* **Prompt**
For the listing underneath, give the count of lines containing the string "checks" and nothing further.

* **Entries supplied**

(* ===== verification/Strconv.v ===== *)
(** * Numbers and text (package strconv)

    [strconv.ParseInt(_, 10, 64)] with its overflow checks in the order of the standard
    library, and the decimal formatting [encoding/json] uses for integers.  [Decimal] is the
    specification: which byte strings are numbers, and which number they are. *)
From S2P Require Import Prelude.
From Stdlib Require Import Strings.Byte.
Open Scope Z_scope.

Definition text (s : string) : list byte := String.list_byte_of_string s.

(** ** strconv.ParseInt(s, 10, 64) *)

Definition ErrSyntax : error := NewError "invalid syntax".
Definition ErrRange : error := NewError "value out of range".

(** The digit loop of [ParseUint], with its overflow checks in the same order. *)
Fixpoint parse_digits (n : N) (bs : list byte) : go N :=
  match bs with
  | [] => Ret n
  | b :: bs =>
    let c := Byte.to_N b in
    if negb ((48 <=? c) && (c <=? 57))%N then Throw ErrSyntax
    else if (1844674407370955162 <=? n)%N then Throw ErrRange    (* n * 10 overflows *)
    else
      let n1 := (n * 10 + (c - 48))%N in
      if (u64_modulus <=? n1)%N then Throw ErrRange
      else parse_digits n1 bs
  end.

Definition ParseUint (bs : list byte) : go N :=
  match bs with [] => Throw ErrSyntax | _ => parse_digits 0 bs end.

Definition ParseInt (bs : list byte) : go Z :=
  match bs with
  | [] => Throw ErrSyntax
  | b :: tl =>
    let '(neg, ds) := if bool_decide (b = x2b) then (false, tl)
                      else if bool_decide (b = x2d) then (true, tl) else (false, bs) in
    match ParseUint ds with
    | Ret un =>
      if negb neg && (9223372036854775808 <=? un)%N then Throw ErrRange
      else if neg && (9223372036854775808 <? un)%N then Throw ErrRange
      else Ret (if neg then - Z.of_N un else Z.of_N un)
    | Throw e => Throw e
    | Panic => Panic
    end
  end.

(** The digits of [n]; 20 of them are enough for 64 bits. *)
Definition digit (n : N) : byte := default x00 (Byte.of_N (48 + n)).
Fixpoint fmt_digits (fuel : nat) (n : N) : list byte :=
  match fuel with
  | O => []
  | S fuel => if (n <? 10)%N then [digit n]
              else fmt_digits fuel (n / 10) ++ [digit (n mod 10)]
  end.
Definition FormatInt (z : Z) : list byte :=
  if z <? 0 then x2d :: fmt_digits 20 (Z.to_N (- z)) else fmt_digits 20 (Z.to_N z).

(** ** Decimal numbers *)

Definition is_digit (b : byte) : Prop := (48 ≤ Byte.to_N b ≤ 57)%N.
#[export] Instance is_digit_dec b : Decision (is_digit b) := _.

(** The value of a digit string read from the left, starting from [n]. *)
Definition horner (n : N) (ds : list byte) : N :=
  foldl (λ n b, (n * 10 + (Byte.to_N b - 48))%N) n ds.

Lemma horner_ge n ds : (n ≤ horner n ds)%N.
Proof.
  revert n. induction ds as [|b ds IH]; intros n; cbn; [lia|].
  etrans; [|apply IH]. lia.
Qed.

Lemma parse_digits_ok n ds :
  Forall is_digit ds → (horner n ds < u64_modulus)%N → parse_digits n ds = Ret (horner n ds).
Proof.
  intros Hds. revert n. induction Hds as [|b ds Hb _ IH]; intros n Hn; [done|].
  change (horner n (b :: ds)) with (horner (n * 10 + (Byte.to_N b - 48)) ds) in *.
  cbn [parse_digits]. unfold is_digit in Hb.
  rewrite (proj2 (N.leb_le 48 _)), (proj2 (N.leb_le _ 57)) by lia. cbn [andb negb].
  pose proof (horner_ge (n * 10 + (Byte.to_N b - 48)) ds) as Hge. unfold u64_modulus in *.
  rewrite (proj2 (N.leb_gt _ n)) by lia. rewrite (proj2 (N.leb_gt _ _)) by lia.
  by apply IH.
Qed.

Lemma parse_digits_inv n ds v :
  parse_digits n ds = Ret v → Forall is_digit ds ∧ v = horner n ds.
Proof.
  revert n. induction ds as [|b ds IH]; intros n Hr; cbn [parse_digits] in Hr.
  { by injection Hr as <-. }
  destruct (N.leb_spec 48 (Byte.to_N b)), (N.leb_spec (Byte.to_N b) 57); cbn [andb negb] in Hr;
    try done.
  destruct (_ <=? n)%N; [done|]. destruct (_ <=? _)%N; [done|].
  destruct (IH _ Hr) as [? ->]. split; [by constructor|done].
Qed.

(** A number in the accepted syntax: optional sign, at least one digit. *)
Inductive Decimal : list byte → Z → Prop :=
  | Dec_plain ds : ds ≠ [] → Forall is_digit ds → Decimal ds (Z.of_N (horner 0 ds))
  | Dec_plus ds : ds ≠ [] → Forall is_digit ds → Decimal (x2b :: ds) (Z.of_N (horner 0 ds))
  | Dec_minus ds : ds ≠ [] → Forall is_digit ds → Decimal (x2d :: ds) (- Z.of_N (horner 0 ds)).

Lemma ParseUint_ok ds :
  ds ≠ [] → Forall is_digit ds → (horner 0 ds < u64_modulus)%N →
  ParseUint ds = Ret (horner 0 ds).
Proof. intros Hne Hds Hn. destruct ds; [done|]. by apply parse_digits_ok. Qed.

Lemma ParseUint_inv ds v :
  ParseUint ds = Ret v → ds ≠ [] ∧ Forall is_digit ds ∧ v = horner 0 ds.
Proof. destruct ds as [|b ds]; [done|]. intros Hr%parse_digits_inv. done. Qed.

Lemma digit_not_sign b : is_digit b → b ≠ x2b ∧ b ≠ x2d.
Proof. intros Hb. split; intros ->; unfold is_digit in Hb; vm_compute in Hb; naive_solver. Qed.

Lemma ParseInt_inv bs z : ParseInt bs = Ret z → Decimal bs z ∧ is_i64 z.
Proof.
  unfold is_i64, i64_min, i64_max.
  intros Hr. destruct bs as [|b tl]; [done|]. unfold ParseInt in Hr.
  case_bool_decide as Hp; [subst b|case_bool_decide as Hm; [subst b|]];
    destruct (ParseUint _) as [un| |] eqn:E in Hr; try done;
    apply ParseUint_inv in E as (Hne & Hds & ->);
    cbn [negb andb] in Hr;
    [destruct (N.leb_spec 9223372036854775808 (horner 0 tl)); [done|]
    |destruct (N.ltb_spec 9223372036854775808 (horner 0 tl)); [done|]
    |destruct (N.leb_spec 9223372036854775808 (horner 0 (b :: tl))); [done|]];
    injection Hr as <-;
    try change (horner (0 * 10 + (Byte.to_N b - 48))%N tl) with (horner 0 (b :: tl));
    (split; [first [by apply Dec_minus|by apply Dec_plus|by apply Dec_plain]|lia]).
Qed.

Lemma ParseInt_ok bs z : Decimal bs z → is_i64 z → ParseInt bs = Ret z.
Proof.
  unfold is_i64, i64_min, i64_max.
  intros Hd Hz. destruct Hd as [ds Hne Hds|ds Hne Hds|ds Hne Hds]; unfold ParseInt.
  + destruct ds as [|b ds]; [done|].
    destruct (digit_not_sign b) as [? ?]; [by inversion Hds|].
    rewrite !bool_decide_eq_false_2 by done.
    rewrite ParseUint_ok by (done || (unfold u64_modulus; lia)). cbn [negb andb].
    by rewrite (proj2 (N.leb_gt _ _)) by lia.
  + rewrite bool_decide_eq_true_2 by done.
    rewrite ParseUint_ok by (done || (unfold u64_modulus; lia)). cbn [negb andb].
    by rewrite (proj2 (N.leb_gt _ _)) by lia.
  + rewrite bool_decide_eq_false_2, bool_decide_eq_true_2 by done.
    rewrite ParseUint_ok by (done || (unfold u64_modulus; lia)). cbn [negb andb].
    by rewrite (proj2 (N.ltb_ge _ _)) by lia.
Qed.

(** ParseInt_exact.  [ParseInt] accepts exactly the decimal numbers (optional sign, one
    or more digits) whose value fits in 64 signed bits, and returns that value. *)
Theorem ParseInt_exact bs z :
  ParseInt bs = Ret z ↔ Decimal bs z ∧ is_i64 z.
Proof.
  split.
  - apply ParseInt_inv.
  - intros [? ?]. by apply ParseInt_ok.
Qed.

(** ** Formatting *)

Lemma digit_spec n : (n < 10)%N → is_digit (digit n) ∧ Byte.to_N (digit n) = (48 + n)%N.
Proof.
  intros Hn. unfold digit, is_digit. destruct (Byte.of_N (48 + n)) as [b|] eqn:E; cbn.
  - apply Byte.to_of_N in E. lia.
  - apply Byte.of_N_None_iff in E. lia.
Qed.

Lemma horner_snoc n ds b : horner n (ds ++ [b]) = (horner n ds * 10 + (Byte.to_N b - 48))%N.
Proof. unfold horner. by rewrite foldl_app. Qed.

Lemma fmt_digits_spec fuel n :
  (n < 10 ^ N.of_nat fuel)%N → (0 < fuel)%nat →
  fmt_digits fuel n ≠ [] ∧ Forall is_digit (fmt_digits fuel n) ∧ horner 0 (fmt_digits fuel n) = n.
Proof.
  revert n. induction fuel as [|fuel IH]; intros n Hn Hf; [lia|]. cbn [fmt_digits].
  destruct (N.ltb_spec n 10) as [Hlt|Hge].
  - destruct (digit_spec n Hlt) as [Hd Hv]. split; [done|]. split; [by constructor|].
    cbn. rewrite Hv. lia.
  - rewrite Nat2N.inj_succ, N.pow_succ_r' in Hn.
    assert (n / 10 < 10 ^ N.of_nat fuel)%N by (apply N.Div0.div_lt_upper_bound; lia).
    destruct fuel as [|fuel]; [change (10 ^ N.of_nat 0)%N with 1%N in Hn; lia|].
    destruct (IH (n / 10)%N) as (Hne & Hds & Hv); [done|lia|].
    destruct (digit_spec (n mod 10)) as [Hd Hvd]; [by apply N.mod_lt|].
    split; [by destruct (fmt_digits _ _)|]. split; [apply Forall_app; split; [done|by constructor]|].
    rewrite horner_snoc, Hv, Hvd. clear -Hge. pose proof (N.div_mod n 10 ltac:(done)). revert H. generalize (n / 10)%N (n mod 10)%N. lia.
Qed.

Lemma FormatInt_Decimal z : is_i64 z → Decimal (FormatInt z) z.
Proof.
  unfold is_i64, i64_min, i64_max. intros Hz. unfold FormatInt.
  destruct (Z.ltb_spec z 0).
  - destruct (fmt_digits_spec 20 (Z.to_N (- z))) as (? & ? & Hv); [cbn; lia|lia|].
    replace z with (- Z.of_N (horner 0 (fmt_digits 20 (Z.to_N (- z))))) at 2 by (rewrite Hv; lia).
    by apply Dec_minus.
  - destruct (fmt_digits_spec 20 (Z.to_N z)) as (? & ? & Hv); [cbn; lia|lia|].
    replace z with (Z.of_N (horner 0 (fmt_digits 20 (Z.to_N z)))) at 2 by (rewrite Hv; lia).
    by apply Dec_plain.
Qed.

Lemma ParseInt_FormatInt z : is_i64 z → ParseInt (FormatInt z) = Ret z.
Proof. intros Hz. apply ParseInt_ok; [by apply FormatInt_Decimal|done]. Qed.

Lemma ParseInt_exact_witness : ParseInt (text "-42") = Ret (-42).
Proof.
  apply ParseInt_exact. split; [|done]. apply (Dec_minus (text "42")); [done|].
  by apply (bool_decide_unpack _).
Defined.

* **Answer space**
2